Exercise details ▸ Report back every line from the entries below in which the word "captures" occurs.

Task input ▸

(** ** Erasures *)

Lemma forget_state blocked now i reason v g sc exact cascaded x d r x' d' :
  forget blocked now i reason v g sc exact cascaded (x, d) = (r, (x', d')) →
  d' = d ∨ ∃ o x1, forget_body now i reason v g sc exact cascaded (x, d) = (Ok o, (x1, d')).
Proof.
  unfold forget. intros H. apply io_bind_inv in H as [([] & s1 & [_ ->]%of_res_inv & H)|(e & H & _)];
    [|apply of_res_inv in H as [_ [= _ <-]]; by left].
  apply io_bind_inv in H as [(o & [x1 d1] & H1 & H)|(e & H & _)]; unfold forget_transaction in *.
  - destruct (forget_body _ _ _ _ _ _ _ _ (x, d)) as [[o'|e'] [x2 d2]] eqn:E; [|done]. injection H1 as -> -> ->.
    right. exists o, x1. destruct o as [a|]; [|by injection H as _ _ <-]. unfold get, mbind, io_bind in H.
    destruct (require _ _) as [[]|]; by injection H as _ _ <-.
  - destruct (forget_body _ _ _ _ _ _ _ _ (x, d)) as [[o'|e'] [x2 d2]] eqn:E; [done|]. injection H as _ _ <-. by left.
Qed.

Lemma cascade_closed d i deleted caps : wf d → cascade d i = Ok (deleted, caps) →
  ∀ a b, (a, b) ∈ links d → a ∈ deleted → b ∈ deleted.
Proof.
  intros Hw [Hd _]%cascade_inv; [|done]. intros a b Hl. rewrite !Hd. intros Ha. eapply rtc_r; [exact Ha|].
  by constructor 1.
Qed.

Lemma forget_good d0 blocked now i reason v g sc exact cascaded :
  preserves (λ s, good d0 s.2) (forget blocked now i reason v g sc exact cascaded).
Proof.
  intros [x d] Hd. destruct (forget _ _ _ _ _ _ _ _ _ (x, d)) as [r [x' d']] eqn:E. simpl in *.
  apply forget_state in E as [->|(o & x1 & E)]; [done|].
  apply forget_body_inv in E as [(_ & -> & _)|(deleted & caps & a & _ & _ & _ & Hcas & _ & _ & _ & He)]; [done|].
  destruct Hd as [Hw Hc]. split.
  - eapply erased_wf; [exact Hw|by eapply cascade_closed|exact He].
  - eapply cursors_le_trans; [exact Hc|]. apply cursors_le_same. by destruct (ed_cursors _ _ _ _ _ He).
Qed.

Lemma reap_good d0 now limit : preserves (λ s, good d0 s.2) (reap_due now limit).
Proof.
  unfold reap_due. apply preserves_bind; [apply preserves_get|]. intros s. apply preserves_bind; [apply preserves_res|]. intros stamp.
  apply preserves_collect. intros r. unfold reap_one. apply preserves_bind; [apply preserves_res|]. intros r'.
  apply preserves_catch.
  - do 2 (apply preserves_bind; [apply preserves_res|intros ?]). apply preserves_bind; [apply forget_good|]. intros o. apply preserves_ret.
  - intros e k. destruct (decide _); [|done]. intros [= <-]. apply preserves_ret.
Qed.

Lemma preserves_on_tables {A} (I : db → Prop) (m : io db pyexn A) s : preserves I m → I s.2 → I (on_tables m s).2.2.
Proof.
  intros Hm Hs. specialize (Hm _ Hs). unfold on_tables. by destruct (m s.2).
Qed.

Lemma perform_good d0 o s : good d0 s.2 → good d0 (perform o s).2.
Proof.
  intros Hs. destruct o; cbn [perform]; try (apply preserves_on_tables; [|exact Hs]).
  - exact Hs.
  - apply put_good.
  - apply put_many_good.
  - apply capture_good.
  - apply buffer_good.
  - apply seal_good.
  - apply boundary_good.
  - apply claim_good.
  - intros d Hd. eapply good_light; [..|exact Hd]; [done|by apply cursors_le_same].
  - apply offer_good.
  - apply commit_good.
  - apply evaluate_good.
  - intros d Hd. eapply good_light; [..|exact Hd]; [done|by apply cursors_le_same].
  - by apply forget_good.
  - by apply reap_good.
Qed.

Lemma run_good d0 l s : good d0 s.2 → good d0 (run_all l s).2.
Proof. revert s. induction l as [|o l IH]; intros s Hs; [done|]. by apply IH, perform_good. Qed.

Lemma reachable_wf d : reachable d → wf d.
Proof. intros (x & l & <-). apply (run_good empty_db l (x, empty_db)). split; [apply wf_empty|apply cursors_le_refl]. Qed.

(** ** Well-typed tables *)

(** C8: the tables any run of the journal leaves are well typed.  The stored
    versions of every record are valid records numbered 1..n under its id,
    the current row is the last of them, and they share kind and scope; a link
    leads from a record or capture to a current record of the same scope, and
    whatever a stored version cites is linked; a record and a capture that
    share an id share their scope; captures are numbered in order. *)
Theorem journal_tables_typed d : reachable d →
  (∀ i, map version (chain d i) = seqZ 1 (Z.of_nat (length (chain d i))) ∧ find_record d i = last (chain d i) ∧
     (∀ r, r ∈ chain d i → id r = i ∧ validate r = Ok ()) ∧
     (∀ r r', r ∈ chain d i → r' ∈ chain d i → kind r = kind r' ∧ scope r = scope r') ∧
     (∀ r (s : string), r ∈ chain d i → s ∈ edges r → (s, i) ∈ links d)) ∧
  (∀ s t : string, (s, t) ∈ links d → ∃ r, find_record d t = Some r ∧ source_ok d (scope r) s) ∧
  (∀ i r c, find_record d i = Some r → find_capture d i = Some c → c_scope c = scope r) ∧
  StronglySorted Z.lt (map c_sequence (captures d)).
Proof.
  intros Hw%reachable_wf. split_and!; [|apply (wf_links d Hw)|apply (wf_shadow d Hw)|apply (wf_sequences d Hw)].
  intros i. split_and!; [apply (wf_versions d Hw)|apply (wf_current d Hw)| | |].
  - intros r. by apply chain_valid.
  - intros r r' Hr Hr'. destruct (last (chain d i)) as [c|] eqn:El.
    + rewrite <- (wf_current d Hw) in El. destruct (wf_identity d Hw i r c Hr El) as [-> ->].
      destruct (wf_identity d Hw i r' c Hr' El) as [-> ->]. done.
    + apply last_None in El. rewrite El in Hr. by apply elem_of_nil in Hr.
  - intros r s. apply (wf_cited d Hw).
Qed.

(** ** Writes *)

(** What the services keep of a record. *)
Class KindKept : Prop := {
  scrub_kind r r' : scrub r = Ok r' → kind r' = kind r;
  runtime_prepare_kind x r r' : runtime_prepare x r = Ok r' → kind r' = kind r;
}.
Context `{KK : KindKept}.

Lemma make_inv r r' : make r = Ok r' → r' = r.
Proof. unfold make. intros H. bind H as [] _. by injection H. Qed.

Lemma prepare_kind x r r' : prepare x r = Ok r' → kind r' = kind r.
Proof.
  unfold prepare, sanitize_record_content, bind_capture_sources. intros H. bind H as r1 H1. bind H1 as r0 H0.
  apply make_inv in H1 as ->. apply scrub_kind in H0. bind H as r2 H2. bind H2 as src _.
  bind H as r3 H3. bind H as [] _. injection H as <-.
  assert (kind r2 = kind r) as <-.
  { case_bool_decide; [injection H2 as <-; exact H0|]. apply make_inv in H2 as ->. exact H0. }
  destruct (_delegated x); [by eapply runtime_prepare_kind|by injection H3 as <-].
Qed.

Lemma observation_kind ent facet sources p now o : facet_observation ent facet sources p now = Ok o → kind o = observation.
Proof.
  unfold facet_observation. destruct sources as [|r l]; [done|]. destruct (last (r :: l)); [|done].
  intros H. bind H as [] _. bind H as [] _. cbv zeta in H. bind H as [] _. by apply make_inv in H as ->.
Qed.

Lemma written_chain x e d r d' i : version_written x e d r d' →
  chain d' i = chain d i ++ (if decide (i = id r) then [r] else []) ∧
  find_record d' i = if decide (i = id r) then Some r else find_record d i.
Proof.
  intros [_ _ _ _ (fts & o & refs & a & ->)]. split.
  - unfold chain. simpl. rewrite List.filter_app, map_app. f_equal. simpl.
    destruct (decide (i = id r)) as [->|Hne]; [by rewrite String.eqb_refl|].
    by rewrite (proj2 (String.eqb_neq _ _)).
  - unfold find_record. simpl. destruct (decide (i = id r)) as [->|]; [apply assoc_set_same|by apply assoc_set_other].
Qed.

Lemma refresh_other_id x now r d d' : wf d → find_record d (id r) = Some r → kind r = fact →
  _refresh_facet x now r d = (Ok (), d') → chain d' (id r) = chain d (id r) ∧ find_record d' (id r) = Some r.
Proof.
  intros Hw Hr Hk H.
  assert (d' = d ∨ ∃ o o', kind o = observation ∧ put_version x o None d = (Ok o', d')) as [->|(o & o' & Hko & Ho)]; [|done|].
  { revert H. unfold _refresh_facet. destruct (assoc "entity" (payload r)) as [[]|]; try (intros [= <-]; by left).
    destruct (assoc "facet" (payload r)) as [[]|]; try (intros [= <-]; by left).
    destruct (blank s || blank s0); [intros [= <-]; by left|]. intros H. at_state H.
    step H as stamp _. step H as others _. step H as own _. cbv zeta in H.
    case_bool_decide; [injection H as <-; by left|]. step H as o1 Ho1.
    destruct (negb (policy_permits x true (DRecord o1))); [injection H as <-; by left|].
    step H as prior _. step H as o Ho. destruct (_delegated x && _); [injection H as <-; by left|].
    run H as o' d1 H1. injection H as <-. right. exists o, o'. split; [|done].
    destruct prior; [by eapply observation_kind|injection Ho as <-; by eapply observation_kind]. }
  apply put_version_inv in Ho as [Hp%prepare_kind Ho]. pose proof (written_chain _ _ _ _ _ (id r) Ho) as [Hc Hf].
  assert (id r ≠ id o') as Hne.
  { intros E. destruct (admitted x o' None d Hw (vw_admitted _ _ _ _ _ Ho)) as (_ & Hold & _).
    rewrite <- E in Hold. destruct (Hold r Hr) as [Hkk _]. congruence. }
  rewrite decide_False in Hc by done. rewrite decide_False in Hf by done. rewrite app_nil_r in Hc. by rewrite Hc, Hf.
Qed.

Your response ▸
    share an id share their scope; captures are numbered in order. *)
  StronglySorted Z.lt (map c_sequence (captures d)).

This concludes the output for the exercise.